"But it does. We have no way Of contacting the aircraft. The pilot must initiate all such contacts with us. Secondly, the radio transmitter that he uses is a VHF-FM set with a range of less than twenty miles, to reduce the chance that hostile ships or aircraft might pick up the transmission. If we aren't where we said we will be, then he is done. He can't contact us and we can't give him his next set of orders. And that set of orders has his next fueling coordinates. Everything possible has been done to lessen the chance of his being discovered by electronic snooping."
Folsom nodded. "So if we aren't there, he's as good as dead." He paused and massaged his weary eyes. They felt as if large boulders of jagged rock were slowly working their way up under the lids. He had been on duty, without sleep, „for nearly twenty-four hours, and his mental faculties were beginning to match the syrupy slowness of his body. "That is one job that I certainly do not want under any circumstances."
"How would you like the job of having to be in the right place at the right time, everytime," Larkin asked bleakly. "You've got it, Pete."
CHAPTER 8
The well-defined southern edge of the Turfan Depression cut a sable horizon line through the pale gold of the Gobi and the dust-laden sky. To his right, the blue expanse of Bagrach Kol gleamed in the late morning sunlight. The Bagrach Kol had the singular distinction of being the largest and one of two free bodies of water in all the Gobi, and it is salty beyond belief. The other was the almost dry and equally salt-laden Lop Nor Basin. For some minutes now the eastern reaches of the Tien Shan had been in view, and from fifteen thousand feet Teleman could easily make out the dark smudge farther down on the southern horizon that was the Kun Lun range.
He flew steadily due south, leaving the alkaline lake and the pebble desert of the Depression behind. When the Tien Shan were well past his starboard wing, Teleman began the long turn east that would take him down the valleys between the two ranges to cross the Soviet border well south, or so he hoped, of the visual tracking net the Soviets had so hastily thrown up.

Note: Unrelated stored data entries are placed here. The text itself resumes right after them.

(* ===== verification/ObjectTheorems.v ===== *)
(** * [Object]: what creating and changing objects guarantees

    Primary keys stay unique and never change, a created object is found by its key,
    what is written is what is read, and the value of a property is written where the
    schema says. *)
From S2P Require Import Prelude.
From S2P Require Import IndexSets.
From S2P Require Import SchemaTypes.
From S2P Require Import Schemas.
From S2P Require Import Effects.
From S2P Require Import Results.
From S2P Require Import PlainResults.
From S2P Require Import Lists.
From S2P Require Import Objects.

(** ** Cells *)
Section cells.
Context `{HC : Core} {HLC : ListCore} {HOC : ObjectCore}.
Implicit Types (g : core_group) (n : string).

Lemma same_types_refl g : same_types g g.
Proof. by intros n. Qed.
Lemma same_types_trans g g' g'' : same_types g g' -> same_types g' g'' -> same_types g g''.
Proof. intros H1 H2 n. destruct (H1 n) as [Ht Hc], (H2 n) as [-> Hc']. split; [done|]. intros c. destruct (Hc' c) as [-> ->]. apply Hc. Qed.

Lemma stored_cell g g' n c r : stored g' n c r = stored g n c r -> cell g' n c r = cell g n c r.
Proof. by intros [=]. Qed.

Lemma changes_same g n c r : changes g g n c r.
Proof. split; [apply same_types_refl|done]. Qed.
Lemma same_cells_changes g g' n c r : same_cells g g' -> changes g g' n c r.
Proof. intros (Ht & Hr & Hs). split; [done|]. split; [done|]. auto. Qed.
Lemma changes_trans g g' g'' n c r : changes g g' n c r -> changes g' g'' n c r -> changes g g'' n c r.
Proof.
  intros (Ht & Hr & Hs) (Ht' & Hr' & Hs'). split; [by eapply same_types_trans|]. split; [intros n'; by rewrite Hr', Hr|].
  intros n' c' r' Hne. by rewrite Hs', Hs.
Qed.
End cells.

(** ** Primary keys *)
(** The object type is one of the schema and has this primary key. *)
Definition keyed `{ObjectCore} (env : AccessEnv) (o : ObjectSchema) (p : Property) : Prop :=
  o ∈ access_schema env /\ primary_key_property o = Some p.

(** What a schema that was validated and read from a file satisfies: types have
    different names, the primary property is marked, and no other property is in its
    column. *)
Record SchemaOk `{ObjectCore} (env : AccessEnv) : Prop := {
  named_once : forall o o', o ∈ access_schema env -> o' ∈ access_schema env -> os_name o = os_name o' -> o = o';
  own_column : forall o p q, keyed env o p -> q ∈ persisted_properties o ++ computed_properties o -> is_primary q = false ->
    table_column q <> table_column p
}.

Section keys.
Context `{HC : Core} {HLC : ListCore} {HOC : ObjectCore} `{CharSign}.
Implicit Types (g : core_group) (o : ObjectSchema) (p : Property) (env : AccessEnv).

Definition tables_exist env g : Prop := forall o, o ∈ access_schema env -> has_table g (os_name o) = true.

(** No two rows of a type have the same key. *)
Definition distinct_keys env g : Prop := forall o p, keyed env o p -> forall i j, in_type g (os_name o) i -> in_type g (os_name o) j ->
  cell g (os_name o) (table_column p) i = cell g (os_name o) (table_column p) j -> i = j.

(** Rows are only added, and those that were there have their keys. *)
Definition keys_extended env g0 g : Prop :=
  (forall n, type_rows g0 n <= type_rows g n) /\
  forall o p, keyed env o p -> forall i, in_type g0 (os_name o) i ->
    cell g (os_name o) (table_column p) i = cell g0 (os_name o) (table_column p) i.

Definition keys_kept env g0 g : Prop := tables_exist env g /\ distinct_keys env g /\ keys_extended env g0 g.

Context (env : AccessEnv) (HS : SchemaOk env).
Abbreviation kept := (keys_kept env).

Lemma kept_refl g : tables_exist env g -> distinct_keys env g -> kept g g.
Proof. intros Ht Hd. split; [done|]. split; [done|]. by split. Qed.

Lemma tables_same g g' : same_types g g' -> tables_exist env g -> tables_exist env g'.
Proof. intros Hs Ht o Ho. destruct (Hs (os_name o)) as [-> _]. by apply Ht. Qed.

Beneath, the land began to rise as the flanks of either mountain chain spread out to form a comfortable supporting base. The ground flowing beneath resembled nothing as much as a flat plate, broken here and there with upthrust rock formations, the edges folding up on themselves and sprinkled with a black pepper of stunted scrub bushes reminiscent of mesquite. As always, he was amazed that deserts look so much alike. Looking at the scene sliding past, he would not have been able to distinguish between the Gobi and stretches of Nevada and New Mexico desert.
The Lop Nor was beginning to appear off his starboard wing as he looped back up from the far end of the turn. This last was a maneuver designed to shake any possible last vestiges of Soviet observation. He hoped that the long swing south would be interpreted as an attempt to fly out over the Himalayas to the Bay of Bengal and the Indian Ocean beyond. It was too bad he could not, he thought regretfully. It would certainly be one hell of a lot easier than the long way around that was still to come: As Teleman drew abreast of the second salt lake, the Tarim River, flowing down out of the peaks of Karakorum in. the western Himalayas to Lop Nor, appeared, a thin crooked line of a river swollen now with the first evidence of the spring thaw. As he crossed the Lop Nor he passed into Chinese Eastern Turkestan.
The countryside below appeared considerably colder between the ranges. The snow line reached almost to the floor of the new desert that was beginning to appear ahead, the Taklamakan. Pobeda Peak, rising in an almost sheer vertical from the banks of the Tarim on its southern face, reared up, higher by nearly ten thousand feet than the fourteen thousand feet at which he Was now flying. It occurred to him that this was the first time he had ever flown below a land feature and for some reason it made him uneasy. Possibly, Teleman considered, it was brought on because it put both himself and the A17 into perspective — a perspective that he lost at the two hundred thousand feet that lent him a minor godhead in which he was unconcerned with human fumblings toward power and gain, and made him content with observation and obscured the need for involvement. For long minutes he flew past the shining expanse of the 24,400-foot peak, gleaming along its crest as the sun inched light over its ridges.